DSLs ("microlanguages", at the time) were a big idea in the late 80s - by being expressive in ways closer to the problem, they could leave out irrelevant things and the bugs they lead to. (Do you really want to have to explicitly call malloc() in your build tools? and does gdb really feel like the right tool for debugging one?)
> Using Shell, Make or CMake to build a C program is only acceptable because is has always been so.
Nah, using shell, make or cmake is acceptable because C is obviously a terrible language for doing things. (Those languages are also all terrible, but not quite as terrible as C).
> There is no good reason, however, CMake isn't a C library.
Isn't it the other way round? There's no good reason people write programs in C rather than CMake.
> With build system being a library, we could write, read, and, most importantly, debug build scripts just like any other part of the buildable.
Which is to say, with extreme difficulty?
Like, I agree with where you're coming from, it is absolutely a damning indictment of C that people don't want to express their builds in it. But writing in a build in C really would be terrible.
I think you're confusing the language and the perception of language, the "rules of C" vs. the "brand of C".
What Pnut shows us is that the language itself is a very thin construct. C could be as low-level as you want, but it can also... compile to shell. Pnut shows that C is only a set of grammatical rules, and the source code in C doesn't necessary reflect the binary program, it's only a script for the C compiler. A compiler then decides how to interpret the source and what to do with it.
Now back to builds. The difference between:
andset(SOME_VARIABLE "SOME VALUE")
is purely grammatical. The underlying functionality is the same. When I'm saying, CMake could be a C library, I'm not saying we should ditch CMake and everything it brings to the table and start writing build scripts in pure C. I'm saying we can use both C language and CMake functionality with very little, skin deep, adjustments.set(SOME_VARIABLE, "SOME VALUE");The only thing that keeps us down is the perception of C as a low-level language for low-level applications. C is for drivers and shell is for moving files around. And that's when Pnut comes up and tells us: "hold on, are they?"
> The difference between: > set(SOME_VARIABLE "SOME VALUE") > and > set(SOME_VARIABLE, "SOME VALUE"); > is purely grammatical. The underlying functionality is the same.
But in a build script you don't want to be doing either. You want SOME_VARIABLE = SOME VALUE, or at most "SOME VALUE". Grammar and syntax matter.
> Pnut shows that C is only a set of grammatical rules, and the source code in C doesn't necessary reflect the binary program, it's only a script for the C compiler.
The only thing worse than writing C is writing something that looks like C but doesn't follow the rules of C, where you have to use some other logic to understand what it actually does. Build tools that do that kind of thing have been tried and they have not turned out well.

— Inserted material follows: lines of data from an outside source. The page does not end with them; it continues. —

(** * recline: terminal command execution (TerminalProcess, TerminalManager)

    A shallow embedding of the terminal integration of the extension:
    the text sanitizers, the per-command [TerminalProcess] (an event
    emitter fed by the chunks a terminal writes) and the [TerminalManager]
    pool that creates one process per submitted command.

    JavaScript strings are sequences of UTF-16 code units; they are
    modelled as lists of [N], and the regular expressions of the source
    (none of which has the [u] flag) as predicates on code units. Every
    reading of [Date.now()] is an argument. Methods of [TerminalProcess]
    are state transformers that also return the [emit] calls they made;
    the listeners [runCommand] registers are then run on the registry and
    on the promise of the execution. [strip-ansi] and [toLowerCase] are
    parameters. [getOrCreateTerminal] talks to the registry and the path
    utilities, which are not part of these files: they are its
    parameters, and what it does to the manager is [addTerminalId]. The
    two sanitizers of [utils/sanitize.ts] are in the module [Sanitize]. *)

From Stdlib Require Import NArith ZArith List Bool Lia String Ascii DecimalString.
From stdpp Require Import base gmap list.

Local Open Scope N_scope.

(** ** JavaScript strings *)

Abbreviation jsstring := (list N).

Module JS.

(** A string literal of the source, as code units (ASCII literals only). *)
Definition lit (s : string) : jsstring :=
  List.map N_of_ascii (list_ascii_of_string s).

(** [String(n)] for an integer: the decimal digits, with a sign. *)
Definition of_Z (z : Z) : jsstring :=
  lit (NilEmpty.string_of_int (Z.to_int z)).

(** A well-formed string holds 16-bit code units. *)
Definition wf (s : jsstring) : Prop := Forall (fun c => c < 65536) s.

(** White space in the sense of [String.prototype.trim] and of the
    regular-expression class [\s]: TAB, LF, VT, FF, CR, SP, NBSP,
    U+1680, U+2000-U+200A, LS, PS, U+202F, U+205F, U+3000, U+FEFF. *)
Definition isSpace (c : N) : bool :=
  ((9 <=? c) && (c <=? 13)) || (c =? 32) || (c =? 160) || (c =? 5760)
  || ((8192 <=? c) && (c <=? 8202)) || (c =? 8232) || (c =? 8233)
  || (c =? 8239) || (c =? 8287) || (c =? 12288) || (c =? 65279).

Fixpoint trimStart (s : jsstring) : jsstring :=
  match s with
  | [] => []
  | c :: r => if isSpace c then trimStart r else s
  end.
(** [ws.on('message', (message) => ...)] of socket [ws].  Whatever the
    [try] block throws is caught and logged; nothing has been changed by
    then, since every statement that can throw comes before the first
    update. *)
Definition on_message (ws : Handle) (message : Payload) (st : Server) : Server :=
  match socket st ws with
  | None => st
  | Some sock =>
      let playerId := playerId sock in
      let attempt : Result Server :=
        data <- JSON_parse message;;
        type <- Get data "type";;
        if strict_eq_string type "blockChange" then
          face <- Get data "face";;
          layer <- Get data "layer";;
          key <- key_of face layer;;
          block <- Get data "block";;
          let st := with_worldChanges (Map_set key block (worldChanges st)) st in
          Ok (broadcast (blockChange face layer block) (Some playerId) st)
        else if strict_eq_string type "position" then
          position <- Get data "position";;
          forward <- Get data "forward";;
          pitch <- Get data "pitch";;
          (* playerData.position = ...; .forward = ...; .pitch = ... *)
          let st :=
            set_playerData ws
              {| id := id (playerData sock); color := color (playerData sock);
                 position := position; forward := forward;
                 pitch := or_else pitch (num 0) |} st in
          Ok (broadcast
                (playerMove playerId position forward (or_else pitch (num 0)))
                (Some playerId) st)
        else Ok st in
      match attempt with
      | Ok st' => st'
      | Throw e => log (ErrorParsingMessage e) st
      end
  end.
(** An attempt that fails, backs off and lets the loop go on. *)
Lemma loop_trace_continue pause R a attempts s c lat lon t s' :
  (Z.of_nat a <? Z.of_nat R - 1)%Z = true ->
  polite pause [EvSleep pause; EvReverse lat lon t] = true ->
  loop_trace pause R attempts
    (advance s c 1 [EvSleep pause; EvReverse lat lon t;
                    EvSleep (inject_Z (2 ^ Z.of_nat a))]) s' ->
  loop_trace pause R (a :: attempts) s s'.
Proof.
  intros Hc Hpol (evs & Htr & Hp & Hs).
  exists ([EvSleep pause; EvReverse lat lon t;
           EvSleep (inject_Z (2 ^ Z.of_nat a))] ++ evs)%list.
  split_and!.
  - rewrite Htr. cbn [trace advance]. now rewrite <- app_assoc.
  - apply polite_app; [|exact Hp].
    unfold polite in *. cbn in *.
    apply andb_true_iff in Hpol as [-> _]. reflexivity.
  - rewrite total_sleep_app. cbn [total_sleep sleep_budget]. rewrite Hc. lra.
Qed.

Lemma polite_pause_request pause lat lon t (x : list event) :
  polite pause x = true ->
  polite pause (EvSleep pause :: EvReverse lat lon t :: x) = true.
Proof.
  intros Hx. unfold polite in *. cbn.
  rewrite (proj2 (Qeq_bool_iff pause pause)) by reflexivity. exact Hx.
Qed.

Lemma adv_for_attempts_trace E lat lon R (attempts : list nat) :
  forall s,
    loop_trace float_0_2 R attempts s
      (snd (for_attempts
              (Advanced.attempt_body E (cache_key 3 lat lon) lat lon R)
              attempts s)).
Proof.
  induction attempts as [|a attempts IH]; intros s.
  - apply loop_trace_nil, float_0_2_nonneg.
  - rewrite for_attempts_cons, adv_attempt_body_cases. cbn zeta.
    destruct (reverse E (requests s) lat lon) as [[]|loc].
    1,2: destruct (Z.of_nat a <? Z.of_nat R - 1)%Z eqn:Hc;
         [ eapply loop_trace_continue;
           [exact Hc | now apply polite_pause_request | apply IH] |].
    1-4: cbn [snd]; apply loop_trace_last;
         [apply float_0_2_nonneg | now apply polite_pause_request | reflexivity].
    destruct (found_country loc) as [c|]; cbn [snd]; apply loop_trace_last;
      try apply float_0_2_nonneg; try (now apply polite_pause_request);
      reflexivity.
Qed.

Lemma comp_for_attempts_trace E lat lon R (attempts : list nat) :
  forall s,
    loop_trace float_0_3 R attempts s
      (snd (for_attempts
              (Comprehensive.attempt_body E (cache_key 2 lat lon) lat lon R)
              attempts s)).
Proof.
  induction attempts as [|a attempts IH]; intros s.
  - apply loop_trace_nil, float_0_3_nonneg.
  - rewrite for_attempts_cons, comp_attempt_body_cases. cbn zeta.
    destruct (reverse E (requests s) lat lon) as [[]|loc].
    1,2: destruct (Z.of_nat a <? Z.of_nat R - 1)%Z eqn:Hc;
         [ eapply loop_trace_continue;
           [exact Hc | now apply polite_pause_request | apply IH] |].
    1-4: cbn [snd]; apply loop_trace_last;
         [apply float_0_3_nonneg | now apply polite_pause_request | reflexivity].
    destruct (found_country loc) as [c|]; cbn [snd].
    + destruct (truthy (cache_file s) && _); apply loop_trace_last;
        try apply float_0_3_nonneg; try (now apply polite_pause_request);
        reflexivity.
    + apply loop_trace_last;
        try apply float_0_3_nonneg; try (now apply polite_pause_request);
        reflexivity.
Qed.
Lemma then_with_opp c d : CompOpp (then_with c d) = then_with (CompOpp c) (CompOpp d).
Proof. by destruct c. Qed.

#[export] Instance N_compare_ord : OrdCmp N.compare.
Proof.
  split.
  - intros x y. apply N.compare_antisym.
  - intros x y z H%N.compare_eq_iff. by subst.
  - exact N.lt_trans.
Qed.

#[export] Instance Nat_compare_ord : OrdCmp Nat.compare.
Proof.
  split.
  - intros x y. apply Nat.compare_antisym.
  - intros x y z H%Nat.compare_eq_iff. by subst.
  - intros x y z. rewrite !Nat.compare_lt_iff. lia.
Qed.

#[export] Instance Z_compare_ord : OrdCmp Z.compare.
Proof.
  split.
  - intros x y. apply Z.compare_antisym.
  - intros x y z H%Z.compare_eq_iff. by subst.
  - exact Z.lt_trans.
Qed.

#[export] Instance bool_cmp_ord : OrdCmp bool_cmp.
Proof. split; intros; by repeat match goal with b : bool |- _ => destruct b end. Qed.

Section lex.
Context {A B : Type} (ca : A -> A -> comparison) (cb : B -> B -> comparison).
Context `{!OrdCmp ca, !OrdCmp cb}.

#[export] Instance pair_cmp_ord : OrdCmp (pair_cmp ca cb).
Proof.
  split; unfold pair_cmp.
  - intros x y. rewrite then_with_opp. by rewrite <- !cmp_opp.
  - intros x y z. destruct (ca x.1 y.1) eqn:E; simpl; [|done..]. intros E2.
    by rewrite (cmp_eq_l ca x.1 y.1 z.1 E), (cmp_eq_l cb x.2 y.2 z.2 E2).
  - intros x y z. destruct (ca x.1 y.1) eqn:E; simpl; [|intros _|done].
    + rewrite (cmp_eq_l ca x.1 y.1 z.1 E). destruct (ca y.1 z.1); simpl; [|done..].
      apply (cmp_lt_trans cb).
    + destruct (ca y.1 z.1) eqn:E2; simpl; [|intros _|done].
      * intros _. by rewrite <- (cmp_eq_r ca y.1 z.1 x.1 E2), E.
      * by rewrite (cmp_lt_trans ca x.1 y.1 z.1 E E2).
Qed.

#[export] Instance list_cmp_ord : OrdCmp (list_cmp ca).
Proof.
  split.
  - induction x as [|a x IH]; intros [|b y]; simpl; [done..|].
    rewrite then_with_opp. by rewrite <- cmp_opp, <- IH.
  - induction x as [|a x IH]; intros [|b y] [|c z]; simpl; try done.
    destruct (ca a b) eqn:E; simpl; [|done..]. intros E2.
    by rewrite (cmp_eq_l ca a b c E), (IH y z E2).
  - induction x as [|a x IH]; intros [|b y] [|c z]; simpl; try done.
    destruct (ca a b) eqn:E; simpl; [|intros _|done].
    + rewrite (cmp_eq_l ca a b c E). destruct (ca b c); simpl; [|done..]. apply IH.
    + destruct (ca b c) eqn:E2; simpl; [|intros _|done].
      * intros _. by rewrite <- (cmp_eq_r ca b c a E2), E.
      * by rewrite (cmp_lt_trans ca a b c E E2).
Qed.

#[export] Instance option_cmp_ord : OrdCmp (option_cmp ca).
Proof.
  split.
  - intros [x|] [y|]; simpl; [apply (cmp_opp ca)|done..].
  - intros [x|] [y|] [z|]; simpl; try done. apply (cmp_eq_l ca).
  - intros [x|] [y|] [z|]; simpl; try done. apply (cmp_lt_trans ca).
Qed.
End lex.

(** An order pulled back along a key function. *)
Lemma key_cmp_ord {A B} (cmp : B -> B -> comparison) (key : A -> B) (c : A -> A -> comparison) :
  OrdCmp cmp -> (forall x y, c x y = cmp (key x) (key y)) -> OrdCmp c.
Proof.
  intros Ho E. split; intros *; rewrite !E; [apply (cmp_opp cmp)|apply (cmp_eq_l cmp)|apply (cmp_lt_trans cmp)].
Qed.

Lemma then_with_eq c d : then_with c d = Eq <-> c = Eq /\ d = Eq.
Proof. destruct c; simpl; intuition congruence. Qed.

Lemma list_cmp_eq {A} (cmp : A -> A -> comparison) l k :
  (forall x y, cmp x y = Eq <-> x = y) -> list_cmp cmp l k = Eq <-> l = k.
Proof.
  intros H. revert k. induction l as [|x l IH]; intros [|y k]; simpl; try done.
  destruct (cmp x y) eqn:E; simpl.
  - apply H in E as ->. rewrite IH. split; [by intros ->|by intros [= ->]].
  - split; [done|]. intros [= -> ->]. assert (cmp y y = Eq) by by apply H. congruence.
  - split; [done|]. intros [= -> ->]. assert (cmp y y = Eq) by by apply H. congruence.
Qed.

(** ** Lemmas on vectors *)

Section vec.
Context {A : Type}.
Implicit Types (l : list A) (i : N) (x : A).

Lemma vec_get_Some l i x : vec_get l i = Some x <-> l !! N.to_nat i = Some x.
Proof.
  unfold vec_get, vec_len. destruct (N.ltb_spec i (N.of_nat (length l))); [done|].
  split; [done|]. intros ?%lookup_lt_Some. lia.
Qed.

Lemma vec_get_None l i : vec_get l i = None <-> (vec_len l <= i)%N.
Proof.
  unfold vec_get, vec_len. destruct (N.ltb_spec i (N.of_nat (length l))).
  - rewrite lookup_ge_None. lia.
  - split; [lia|done].
Qed.

Lemma vec_get_eq l i : vec_get l i = l !! N.to_nat i.
Proof. apply option_eq. intros x. apply vec_get_Some. Qed.

Lemma vec_get_lt l i x : vec_get l i = Some x -> (i < vec_len l)%N.
Proof. rewrite vec_get_Some. intros ?%lookup_lt_Some. unfold vec_len. lia. Qed.

Lemma vec_set_eq l i x : vec_set l i x = <[N.to_nat i := x]> l.
Proof.
  unfold vec_set, vec_len. destruct (N.ltb_spec i (N.of_nat (length l))); [done|].
  rewrite list_insert_ge; [done|lia].
Qed.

> When I'm saying, CMake could be a C library, I'm not saying we should ditch CMake and everything it brings to the table and start writing build scripts in pure C. I'm saying we can use both C language and CMake functionality with very little, skin deep, adjustments.
"Skin deep" perhaps, but making your language uglier and weirder is still unpleasant (and CMake is unpleasant and weird enough as it is).
> The only thing that keeps us down is the perception of C as a low-level language for low-level applications.
No, the other thing is the perception of C as a crude, inexpressive language full of weird edge cases that requires dozens of lines to write even simple things, and that in turn comes from the reality of C as a crude, inexpressive language full of weird edge cases that requires dozens of lines to write even simple things.
If syntax mattered that much, CMake would have opted for SOME VARIABLE = SOME VALUE. But... they went for set(SOME_VARIABLE "SOME VALUE") instead. I don't know why.
Syntax-wise C is fine. I personally have a soft spot for Rebol's "syntax free" approach, but the world prefers C. Five out of ten TIOBE's most popular languages have C-like syntax.
And you're right that the perception of C comes from the usage of C. Of course it does. But this creates the vicious cycle, the cycle things like Pnut are trying to break.
> the world prefers C. Five out of ten TIOBE's most popular languages have C-like syntax.
I don't know which five you're classifying that way, but even for languages that started off C-like the trend is in the direction of less C-like. Even for C++ the big popular changes recently have been things like auto; similarly for Java, and C# always had a more lightweight syntax for expressing values. And certainly JavaScript has an object literal syntax good enough that people use it separately. Python is admittedly weirdly bad for writing values in; I wonder if that's why Scons has more or less failed.
Why would you need a screwdriver or a glass cutter if you already have a hammer?
With C, you have the whole toolbox and the toolbox factory.
Both the tweezers and the bit flipping magnet .. and who would want anything more?
Yeah — C would be ok as a build system language if it was easy to: invoke & manage subprocesses; build & manage dynamic dependency graphs; and, easily work with file metadata.
Or... work with me: Make does that, well enough.
And that's why I'm saying CMake should have been a library. We want the functionality of Make but not necessary the language. And Pnut shows us well that {language != functionality}.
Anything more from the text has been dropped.